- [Your instructions] Look below for the lines from the one with "MdError => refuse" to the one with "fm_is_symlink metadata ||", and copy exactly those lines, both ends included.
________________________________________
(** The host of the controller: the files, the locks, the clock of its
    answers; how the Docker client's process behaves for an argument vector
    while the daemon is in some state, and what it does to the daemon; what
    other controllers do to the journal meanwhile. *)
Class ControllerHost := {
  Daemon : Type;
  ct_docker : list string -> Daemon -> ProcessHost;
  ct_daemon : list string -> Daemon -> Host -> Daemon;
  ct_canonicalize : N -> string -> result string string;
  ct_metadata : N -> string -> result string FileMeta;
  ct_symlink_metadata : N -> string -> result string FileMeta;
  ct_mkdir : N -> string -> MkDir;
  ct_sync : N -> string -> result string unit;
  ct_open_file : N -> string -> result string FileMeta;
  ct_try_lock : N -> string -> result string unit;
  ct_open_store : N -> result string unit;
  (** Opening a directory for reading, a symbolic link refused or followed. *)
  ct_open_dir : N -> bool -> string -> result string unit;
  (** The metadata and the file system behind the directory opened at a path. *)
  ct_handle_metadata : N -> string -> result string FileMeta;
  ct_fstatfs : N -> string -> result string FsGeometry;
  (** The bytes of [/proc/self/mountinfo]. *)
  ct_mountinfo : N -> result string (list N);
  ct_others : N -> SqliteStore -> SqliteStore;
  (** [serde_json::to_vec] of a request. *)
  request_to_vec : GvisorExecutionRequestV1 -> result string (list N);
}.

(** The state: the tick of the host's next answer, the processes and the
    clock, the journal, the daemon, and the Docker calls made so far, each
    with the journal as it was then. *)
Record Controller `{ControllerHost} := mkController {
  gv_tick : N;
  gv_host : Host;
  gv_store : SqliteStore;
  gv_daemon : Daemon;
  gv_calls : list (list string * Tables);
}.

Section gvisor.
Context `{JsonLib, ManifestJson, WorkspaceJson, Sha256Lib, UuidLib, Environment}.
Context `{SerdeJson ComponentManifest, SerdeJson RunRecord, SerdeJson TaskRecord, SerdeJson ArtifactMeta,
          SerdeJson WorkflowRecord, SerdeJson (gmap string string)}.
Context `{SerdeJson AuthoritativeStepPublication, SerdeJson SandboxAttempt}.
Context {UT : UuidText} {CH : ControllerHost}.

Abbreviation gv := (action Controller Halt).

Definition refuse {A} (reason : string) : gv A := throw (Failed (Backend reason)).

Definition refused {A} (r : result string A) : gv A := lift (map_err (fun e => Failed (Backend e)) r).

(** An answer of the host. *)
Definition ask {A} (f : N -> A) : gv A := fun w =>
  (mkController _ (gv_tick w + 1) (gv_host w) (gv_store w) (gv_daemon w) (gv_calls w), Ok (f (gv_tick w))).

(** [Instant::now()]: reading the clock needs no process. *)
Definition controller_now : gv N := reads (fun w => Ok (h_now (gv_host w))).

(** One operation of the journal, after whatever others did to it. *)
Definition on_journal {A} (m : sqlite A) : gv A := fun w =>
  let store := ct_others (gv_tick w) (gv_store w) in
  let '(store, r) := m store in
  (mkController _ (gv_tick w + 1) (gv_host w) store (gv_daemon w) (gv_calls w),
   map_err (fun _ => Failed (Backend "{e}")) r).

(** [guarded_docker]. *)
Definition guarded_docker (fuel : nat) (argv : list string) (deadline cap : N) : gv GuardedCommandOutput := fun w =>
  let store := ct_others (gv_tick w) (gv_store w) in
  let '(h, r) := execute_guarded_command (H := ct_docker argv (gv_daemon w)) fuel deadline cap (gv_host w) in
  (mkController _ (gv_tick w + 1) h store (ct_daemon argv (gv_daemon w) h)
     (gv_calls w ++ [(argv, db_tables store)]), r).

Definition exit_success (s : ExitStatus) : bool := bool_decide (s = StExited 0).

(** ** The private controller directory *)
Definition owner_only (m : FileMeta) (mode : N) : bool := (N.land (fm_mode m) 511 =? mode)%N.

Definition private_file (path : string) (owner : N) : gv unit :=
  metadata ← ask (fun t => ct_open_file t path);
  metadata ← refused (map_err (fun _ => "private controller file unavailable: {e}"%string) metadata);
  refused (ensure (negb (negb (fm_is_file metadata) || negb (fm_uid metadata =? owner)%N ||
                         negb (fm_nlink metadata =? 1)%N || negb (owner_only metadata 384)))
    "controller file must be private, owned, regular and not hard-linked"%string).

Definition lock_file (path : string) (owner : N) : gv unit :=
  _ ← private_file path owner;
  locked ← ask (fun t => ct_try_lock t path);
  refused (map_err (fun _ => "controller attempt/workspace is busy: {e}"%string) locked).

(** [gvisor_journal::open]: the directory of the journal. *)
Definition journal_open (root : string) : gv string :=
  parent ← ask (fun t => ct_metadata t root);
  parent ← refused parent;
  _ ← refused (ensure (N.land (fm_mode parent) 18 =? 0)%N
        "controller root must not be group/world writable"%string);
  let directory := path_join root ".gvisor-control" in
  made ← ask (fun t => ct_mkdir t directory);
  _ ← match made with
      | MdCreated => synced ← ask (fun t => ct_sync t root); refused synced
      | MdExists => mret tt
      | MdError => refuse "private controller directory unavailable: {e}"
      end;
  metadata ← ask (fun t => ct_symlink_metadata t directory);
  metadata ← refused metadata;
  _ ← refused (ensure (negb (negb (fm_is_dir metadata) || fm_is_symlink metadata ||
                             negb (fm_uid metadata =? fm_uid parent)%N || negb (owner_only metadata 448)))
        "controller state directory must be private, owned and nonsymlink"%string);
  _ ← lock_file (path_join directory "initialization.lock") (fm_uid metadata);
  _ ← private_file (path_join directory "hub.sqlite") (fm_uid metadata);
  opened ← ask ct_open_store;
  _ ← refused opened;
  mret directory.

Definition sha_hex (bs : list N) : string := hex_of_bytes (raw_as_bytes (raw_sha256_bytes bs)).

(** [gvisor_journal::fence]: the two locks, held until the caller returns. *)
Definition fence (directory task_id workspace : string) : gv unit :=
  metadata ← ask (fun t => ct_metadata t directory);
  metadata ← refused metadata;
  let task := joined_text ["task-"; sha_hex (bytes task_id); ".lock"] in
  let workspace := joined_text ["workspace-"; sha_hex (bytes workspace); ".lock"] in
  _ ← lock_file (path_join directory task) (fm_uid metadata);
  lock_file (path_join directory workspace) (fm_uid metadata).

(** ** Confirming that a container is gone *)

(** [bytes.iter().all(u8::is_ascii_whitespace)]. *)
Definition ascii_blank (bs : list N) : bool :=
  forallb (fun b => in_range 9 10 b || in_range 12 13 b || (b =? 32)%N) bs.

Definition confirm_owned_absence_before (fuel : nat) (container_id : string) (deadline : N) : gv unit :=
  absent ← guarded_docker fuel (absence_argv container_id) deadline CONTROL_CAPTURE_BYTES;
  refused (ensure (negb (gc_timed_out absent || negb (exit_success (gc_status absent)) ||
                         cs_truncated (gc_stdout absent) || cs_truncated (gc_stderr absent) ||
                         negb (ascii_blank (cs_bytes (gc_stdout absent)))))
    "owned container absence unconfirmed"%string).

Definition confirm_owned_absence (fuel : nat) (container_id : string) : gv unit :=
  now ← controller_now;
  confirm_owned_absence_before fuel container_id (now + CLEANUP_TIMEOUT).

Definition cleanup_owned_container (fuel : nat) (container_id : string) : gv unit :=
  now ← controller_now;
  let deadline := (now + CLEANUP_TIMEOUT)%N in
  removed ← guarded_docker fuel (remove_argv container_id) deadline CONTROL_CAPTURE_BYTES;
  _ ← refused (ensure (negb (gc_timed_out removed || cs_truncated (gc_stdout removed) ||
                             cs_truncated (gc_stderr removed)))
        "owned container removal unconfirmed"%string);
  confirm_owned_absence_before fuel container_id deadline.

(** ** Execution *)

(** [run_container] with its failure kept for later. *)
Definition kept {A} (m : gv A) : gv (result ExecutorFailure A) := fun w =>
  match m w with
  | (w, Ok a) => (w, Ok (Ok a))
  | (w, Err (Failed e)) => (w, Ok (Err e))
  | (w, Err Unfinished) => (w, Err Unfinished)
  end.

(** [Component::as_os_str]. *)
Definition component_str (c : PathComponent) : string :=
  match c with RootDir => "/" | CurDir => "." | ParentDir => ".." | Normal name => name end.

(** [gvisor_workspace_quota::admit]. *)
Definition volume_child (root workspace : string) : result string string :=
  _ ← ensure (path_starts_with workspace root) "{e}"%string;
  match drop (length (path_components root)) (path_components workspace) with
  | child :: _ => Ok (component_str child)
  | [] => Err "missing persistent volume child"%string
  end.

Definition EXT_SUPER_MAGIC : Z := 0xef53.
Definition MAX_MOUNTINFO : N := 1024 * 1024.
________________________________________
- [Exercise result]
      | MdError => refuse "private controller directory unavailable: {e}"
      end;
  metadata ← ask (fun t => ct_symlink_metadata t directory);
  metadata ← refused metadata;
  _ ← refused (ensure (negb (negb (fm_is_dir metadata) || fm_is_symlink metadata ||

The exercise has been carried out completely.